Have a good look at your business culture. Do you expect your staff to work significant overtime or through their lunch breaks? This is a good indicator of your attitude to work-life balance.

A poor work-life balance often reveals itself in high staff turnover. Is your staff turnover higher than your industry standard? If so, why? Make some changes that might encourage a better work-life balance such as:

  • limiting access to email communications while on leave
  • imposing an end-of-day limit on after-hours business communications such as emails, phone calls and texts
  • offering flexible working hours
  • allowing staff to work from home sometimes
  • organising occasional social events 

Making some of these changes shows you have your employees’ health and wellbeing in mind. They will repay you with lower turnover and higher productivity. And, practice what you preach.

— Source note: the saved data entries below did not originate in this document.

(** * Clipping API: the clip-assembly core, embedded and verified

    A shallow embedding of the Python sources under [app/]:
    [models.py], [buffer_index.py], [mediamtx_client.py],
    [clip_processor.py] and [job_manager.py].

    Conventions of the embedding.
    - A [datetime] is an integer number of microseconds (the resolution of
      Python's [datetime]) on the time line of naive datetimes, counted
      from 1970-01-01 00:00:00; the datetimes Python can represent are
      those from [datetime_min] to [datetime_max], and arithmetic that
      leaves that range, or the range of [timedelta], raises
      [OverflowError] ([datetime_add], [py_timedelta]).  Every datetime
      is naive: a mix of naive and timezone-aware values is not modelled.
    - A [timedelta] and every "seconds" quantity (keyframe offsets,
      [total_seconds()]) is an integer number of microseconds as well.
      [seconds n] is [n] seconds in that unit.  In the code the seconds
      are floats; a float on the microsecond grid is the double nearest to
      [k / 10^6].  Doubles tell such values apart, and order their
      differences as the exact values are ordered, as long as the
      magnitudes stay below 2^30 seconds (about 34 years): that bound is
      [float_exact_bound], and statements that depend on the float
      comparisons of the code carry it as a hypothesis.
    - A [str] is the sequence of its UTF-8 bytes; on ASCII text a byte is
      a character.
    - A Python exception is a value of [exn]; a call that may raise returns
      a [result].
    - A [dict] keyed by strings is a [gmap string _]. *)

From Stdlib Require Import ZArith List Bool Lia Sorted Ascii.
From Stdlib Require OrderedTypeEx.
From stdpp Require Import gmap strings list fin_maps sorting.
Import ListNotations.

Open Scope Z_scope.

Encourage healthy activities

The essence of a healthy workplace is healthy employees. Although not for everyone, try offering healthy snack alternatives and support lunchtime walking or running groups. There may be a local gym that would like to team up by offering discounts to your staff or running in-house training sessions. You can also make subtle changes to your business culture by scheduling meetings away from your premises; you could even consider walking meetings.

Breaks are healthy too, so encourage your employees to take their lunch breaks and to make full use of their annual leave entitlement.

Promote positive mental health

Every year, one-in-five Australians will experience mental health issues (source: Mindframe). Mental health is every bit as important as physical health; your employees can’t perform at their best if they’re stressed, overworked, and fatigued. A healthy workplace must be all encompassing, supporting every aspect of health including: emotional, mental, physical and spiritual. Poor mental health affects concentration, can create conflict, makes people less tolerant, and results in higher absence levels. This all has a knock-on effect on business performance.

Employees often don’t feel able to speak up when suffering mental health issues. Therefore, create an environment where employees can feel comfortable speaking to someone about mental health by, for example:

  • Running some mental health workshops to educate employees
  • Putting support in place for anyone suffering mental health issues now or in the future
  • Creating your own mental health policy and involving staff in the process

A healthy workplace contributes to a healthy business

There are no downsides to creating a healthy, clean and comfortable workplace. It promotes professionalism and creates happy, healthy and loyal employees. Put all this together and you have greater productivity and less absence, which all contribute to a healthier business.